Quando si sottomette un lavoro ad eLife all’autore viene richiesto di inserire il DOI del sito di preprint in cui il lavoro è depositato. Se non è ancora stato fatto si procede alla submission anche in un sito di preprint. Se gli editor decidono che il lavoro può essere sottoposto a peer review si avvia un processo di revisione aperto. Durante questa fase editor e revisori discutono i punti di forza e debolezza del lavoro e alla fine gli editor scrivono un editoriale.
A questo punto, l’autore potrà decidere se modificare il proprio lavoro e risottometterlo per un nuovo giro di revisione o se confermare che quella pubblicata e peer reviewed è la versione finale (version of record). In questo caso il preprint sarà sostituito dalla versione finale del lavoro.

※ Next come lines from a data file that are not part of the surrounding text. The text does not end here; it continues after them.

(* ===== verification/SemanticEntry.v ===== *)
(** * Semantic transcript entries

    Model of [crates/domain/src/semantic_entry.rs]: the closed payload of a
    transcript entry, the identified entry with its frontier reference, and the
    provider JSON that two payloads retain; with the range of
    [context_compaction.rs] a summary names, and the content that
    [session_delegation/terminal_turn.rs] assembles from the assistant's text. *)

From stdpp Require Import strings.
From S2P Require Import Prelude ModelSettings Configuration TurnLifecycle Delegation Frontier ImportedValue Imported.

Local Open Scope string_scope.
Local Open Scope list_scope.

(** ** Provider JSON

    [serde_json::Value] is third-party code: the parser, which accepts one
    complete document, and what the checks ask of a value. *)

Class SerdeValue := {
  serde_value : Type;
  value_from_str : string -> option serde_value;
  value_get : serde_value -> string -> option serde_value;
  value_as_str : serde_value -> option string;
  value_is_null : serde_value -> bool;
  value_is_object : serde_value -> bool;
}.

Record ProviderCompactionBlock := mkCompactionBlock { compaction_json : string }.
Record ProviderReasoningItem := mkReasoningItem { reasoning_json : string }.

#[export] Instance ProviderCompactionBlock_eq_dec : EqDecision ProviderCompactionBlock.
Proof. solve_decision. Defined.
#[export] Instance ProviderReasoningItem_eq_dec : EqDecision ProviderReasoningItem.
Proof. solve_decision. Defined.

Section provider_json.
Context `{SerdeValue}.

(** [parsed.get(..).and_then(Value::as_str)] *)
Definition str_field (parsed : serde_value) (name : string) : option string :=
  value ← value_get parsed name; value_as_str value.

(** [ProviderCompactionBlock::try_new] *)
Definition compaction_block_try_new (value : string) : result unit ProviderCompactionBlock :=
  parsed ← ok_or (value_from_str value) tt;
  if negb (bool_decide (str_field parsed "type" = Some "compaction")) then Err tt else
  _ ← match value_get parsed "content" with
      | Some content =>
          match value_as_str content with
          | Some content => ensure (negb (bool_decide (content = ""))) tt
          | None => ensure (value_is_null content) tt
          end
      | None => Err tt
      end;
  if match value_get parsed "encrypted_content" with
     | None => true
     | Some encrypted =>
         bool_decide (is_Some (value_as_str encrypted)) || value_is_null encrypted
     end
  then Ok (mkCompactionBlock value) else Err tt.

(** [ProviderReasoningItem::try_new] *)
Definition reasoning_item_try_new (value : string) : result unit ProviderReasoningItem :=
  parsed ← ok_or (value_from_str value) tt;
  if negb (value_is_object parsed)
     || negb (bool_decide (str_field parsed "type" = Some "reasoning"))
     || negb match str_field parsed "id" with
             | Some id => negb (bool_decide (id = ""))
             | None => false
             end
     || negb (bool_decide (is_Some (str_field parsed "encrypted_content")))
  then Err tt else Ok (mkReasoningItem value).
End provider_json.

(** ** Payloads *)

(** [ContextCompactionRange] of context_compaction.rs *)
Record ContextCompactionRange := inclusive {
  range_first : SemanticTranscriptEntryRef;
  range_through : SemanticTranscriptEntryRef;
}.

#[export] Instance ContextCompactionRange_eq_dec : EqDecision ContextCompactionRange.
Proof. solve_decision. Defined.

#[export] Instance RunnerGeneration_eq_dec : EqDecision RunnerGeneration.
Proof. solve_decision. Defined.

Inductive SemanticTranscriptEntryPayload :=
| RunnerPlacementChanged (placement_revision : RunnerGeneration)
| ImportedEntry (imported_entry : ImportedTranscriptEntryId)
    (source_speaker : ImportedSourceAttestation ImportedSpeaker) (content : ImportedTranscriptContent)
| OriginAcceptedInput (accepted_input : AcceptedInputId)
| SteeringAcceptedInput (accepted_input : AcceptedInputId) (source_turn : TurnId)
| DelegatedTask (spawning_request : ToolRequestId) (parent_session : SessionId)
    (parent_turn : TurnId) (content : DelegationContent)
| DelegationMessageEntry (spawning_request : ToolRequestId) (message : DelegationMessageId)
    (sender recipient : SessionId) (delivery_sequence : positive) (content : DelegationContent)
| DelegationResult (awaiting_request spawning_request : ToolRequestId) (child : SessionId)
    (mode : DelegationWaitMode) (delivery_sequence : option positive) (outcome : DelegationOutcome)
| ModelIdentityChanged (turn : TurnId) (defaults_version : SessionConfigurationDefaultsVersion)
    (selected : DirectModelSelection)
| ContextSummary (producing_call : ModelCallId) (summarized : ContextCompactionRange)
    (value : AssistantText)
| TurnFailed (turn : TurnId)
| AssistantTextEntry (producing_call : ModelCallId) (value : AssistantText)
| ProviderCompaction (producing_call : ModelCallId) (block : ProviderCompactionBlock)
| ProviderReasoning (producing_call : ModelCallId) (item : ProviderReasoningItem)
| AssistantToolUse (producing_call : ModelCallId) (request : ToolRequestId)
| ToolExecutionResult (attempt : ToolAttemptId)
| ToolDenied (request : ToolRequestId)
| ToolInadmissible (request : ToolRequestId)
| ToolClosed (request : ToolRequestId)
| TurnCompleted (turn : TurnId)
| TurnCancelled (turn : TurnId).

#[export] Instance SemanticTranscriptEntryPayload_eq_dec : EqDecision SemanticTranscriptEntryPayload.
Proof. solve_decision. Defined.

(** ** Entries *)

Record SemanticTranscriptEntry := from_validated_parts {
  semantic_identity : SemanticTranscriptEntryId;
  semantic_source_session : SessionId;
  semantic_payload : SemanticTranscriptEntryPayload;
}.

#[export] Instance SemanticTranscriptEntry_eq_dec : EqDecision SemanticTranscriptEntry.
Proof. solve_decision. Defined.

Definition reference (self : SemanticTranscriptEntry) : SemanticTranscriptEntryRef :=
  from_source (semantic_source_session self) (semantic_identity self).

(** ** The content of a completed child

    [delegation_content_from_live_completed] reads the session, the call and
    the assistant's entries of a completed turn. *)

(** One iteration of the loop: the texts collected so far. *)
Definition collect_assistant_text (session : SessionId) (call : ModelCallId)
    (texts : list AssistantText) (entry : SemanticTranscriptEntry) : option (list AssistantText) :=
  let owned producing_call :=
    bool_decide (semantic_source_session entry = session) && bool_decide (producing_call = call) in
  match semantic_payload entry with
  | AssistantTextEntry producing_call value =>
      if owned producing_call then Some (texts ++ [value]) else None
  | ProviderCompaction producing_call _ | ProviderReasoning producing_call _ =>
      if owned producing_call then Some texts else None
  | _ => None
  end.

Fixpoint collect_assistant_texts (session : SessionId) (call : ModelCallId)
    (texts : list AssistantText) (entries : list SemanticTranscriptEntry) : option (list AssistantText) :=
  match entries with
  | [] => Some texts
  | entry :: entries =>
      texts ← collect_assistant_text session call texts entry;
      collect_assistant_texts session call texts entries
  end.

(** The [try_fold] over the lengths. *)
Fixpoint add_lengths (total : N) (texts : list AssistantText) : option N :=
  match texts with
  | [] => Some total
  | value :: texts =>
      total ← u64_checked_add total (utf8_len (assistant_text_str value));
      add_lengths total texts
  end.

Definition delegation_content_from_live_completed (session : SessionId) (call : ModelCallId)
    (assistant_entries : list SemanticTranscriptEntry) : option DelegationContent :=
  texts ← collect_assistant_texts session call [] assistant_entries;
  utf8_byte_length ← add_lengths 0 texts;
  if (MAX_CONTENT_UTF8_BYTES <? utf8_byte_length)%N then None else
  match delegation_content_try_new (push_parts texts) with
  | Ok content => Some content
  | Err _ => None
  end.

(** ** What the content of a completed child is *)

(** An entry that the completed call of this session produced and that carries
    no request. *)
Definition call_output (session : SessionId) (call : ModelCallId) (entry : SemanticTranscriptEntry) :
    Prop :=
  semantic_source_session entry = session
  /\ match semantic_payload entry with
     | AssistantTextEntry producing_call _ | ProviderCompaction producing_call _
     | ProviderReasoning producing_call _ => producing_call = call
     | _ => False
     end.

Definition text_of_entry (entry : SemanticTranscriptEntry) : option AssistantText :=
  match semantic_payload entry with AssistantTextEntry _ value => Some value | _ => None end.

Lemma collect_assistant_text_Some session call texts entry collected :
  collect_assistant_text session call texts entry = Some collected <->
  call_output session call entry /\ collected = texts ++ option_list (text_of_entry entry).
Proof.
  unfold collect_assistant_text, call_output, text_of_entry.
  destruct (semantic_payload entry); try (split; [done|by intros [[_ []] _]]);
    do 2 case_bool_decide; simpl; rewrite ?app_nil_r; naive_solver.
Qed.

Lemma collect_assistant_texts_Some session call entries texts collected :
  collect_assistant_texts session call texts entries = Some collected <->
  Forall (call_output session call) entries /\ collected = texts ++ omap text_of_entry entries.
Proof.
  revert texts. induction entries as [|e entries IH]; intros texts; simpl.
  { rewrite app_nil_r. split; [intros [= ->]; by split|by intros [_ ->]]. }
  rewrite bind_Some, Forall_cons. setoid_rewrite IH. setoid_rewrite collect_assistant_text_Some.
  assert (forall l, (texts ++ option_list (text_of_entry e)) ++ l
            = texts ++ match text_of_entry e with Some y => y :: l | None => l end) as Happ.
  { intros l. rewrite <- app_assoc. by destruct (text_of_entry e). }
  split.
  - intros (? & [Ho ->] & Hall & ->). by rewrite Happ.
  - intros [[Ho Hall] ->]. eexists. split; [by split|]. by rewrite Happ.
Qed.

Lemma utf8_len_app a b : utf8_len (a +:+ b) = (utf8_len a + utf8_len b)%N.
Proof.
  unfold utf8_len. rewrite <- Nat2N.inj_add. f_equal.
  induction a as [|c a IH]; [done|]. simpl. by f_equal.
Qed.

Lemma push_parts_len texts : utf8_len (push_parts texts) = parts_len texts.
Proof.
  unfold push_parts, parts_len. change 0%N with (utf8_len EmptyString).
  generalize EmptyString as value. induction texts as [|text texts IH]; intros value; simpl; [done|].
  by rewrite IH, utf8_len_app.
Qed.

Lemma parts_grow texts total :
  (total <= foldl (fun total part => total + utf8_len (assistant_text_str part)) total texts)%N.
Proof.
  revert total. induction texts as [|text texts IH]; intros total; simpl; [lia|].
  specialize (IH (total + utf8_len (assistant_text_str text))%N). lia.
Qed.

Lemma add_lengths_Some texts total sum :
  (total <= u64_max)%N ->
  add_lengths total texts = Some sum <->
  sum = foldl (fun total part => total + utf8_len (assistant_text_str part))%N total texts
  /\ (sum <= u64_max)%N.
Proof.
  revert total. induction texts as [|text texts IH]; intros total Htotal.
  { simpl. split; [by intros [= <-]|by intros [-> _]]. }
  cbn [add_lengths foldl]. rewrite bind_Some. setoid_rewrite u64_checked_add_Some. split.
  - intros (next & [-> Hnext] & Hrest). by apply IH in Hrest.
  - intros [Hsum Hbound]. pose proof (parts_grow texts (total + utf8_len (assistant_text_str text))).
    eexists. split; [split; [done|lia]|]. apply IH; [lia|done].
Qed.

(** The content of a completed child is the concatenation of its assistant
    texts, and exists exactly when every entry is output of that call in that
    session without a tool request and the concatenation is valid content; the
    length that is checked before the texts are joined refuses nothing else. *)
Theorem completed_content_exact session call entries content :
  delegation_content_from_live_completed session call entries = Some content <->
  Forall (call_output session call) entries
  /\ delegation_content_try_new (push_parts (omap text_of_entry entries)) = Ok content.
Proof.
  unfold delegation_content_from_live_completed. rewrite bind_Some.
  setoid_rewrite collect_assistant_texts_Some. cbn [app]. split.
  - intros (texts & [Hall ->] & (len & _ & Hrest)%bind_Some). split; [done|].
    destruct (_ <? _)%N; [done|]. destruct (delegation_content_try_new _); [by injection Hrest as ->|done].
  - intros [Hall Hcontent]. eexists. split; [by split|]. apply bind_Some.
    assert (parts_len (omap text_of_entry entries) <= MAX_CONTENT_UTF8_BYTES)%N as Hlen.
    { rewrite <- push_parts_len. unfold delegation_content_try_new in Hcontent.
      destruct (N.ltb_spec MAX_CONTENT_UTF8_BYTES (utf8_len (push_parts (omap text_of_entry entries))));
        [done|lia]. }
    exists (parts_len (omap text_of_entry entries)). split.
    + apply add_lengths_Some; [unfold u64_max; lia|]. split; [done|].
      unfold MAX_CONTENT_UTF8_BYTES, u64_max in *. lia.
    + rewrite (proj2 (N.ltb_ge _ _)) by done. by rewrite Hcontent.
Qed.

Tutti i preprint sottoposti a revisione verranno pubblicati sul sito di eLife. È facoltà dell’autore decidere di sottomettere il proprio lavoro dopo la peer review a un'altra rivista, fermo restando che il preprint e le revisioni resteranno a disposizione sul sito di eLife che nel limite del possibile si impegna ad indicare la sede di pubblicazione scelta.
È un bel cambiamento quello prefigurato da eLife, che però raccoglie una tendenza che sta via via diffondendosi e che mira ad assegnare il compito di disseminazione e di validazione a strumenti e soggetti diversi come descritto nel recente post “Preprints and open preprint review: a workshop on innovations in scholarly publishing”.
Sono molte, infatti, le piattaforme per la raccolta raccolta di review dei preprint sorte negli ultimi anni: peercommunityin, ReviewCommons, Prereview, Qeios. Le modalità con cui i revisori mettono a disposizione degli autori ma anche di tutta la comunità scientifica i propri report variano e lasciano al revisore la possibilità dell’anonimato, ma il contenuto delle revisioni è visibile da tutti, così come pure le risposte degli autori. Solo il tempo potrà dirci se stiamo andando nella direzione giusta e se accessibilità e trasparenza a tutti gli stadi dei processi di generazione della conoscenza permetteranno il superamento delle criticità presenti nel sistema della comunicazione scientifica.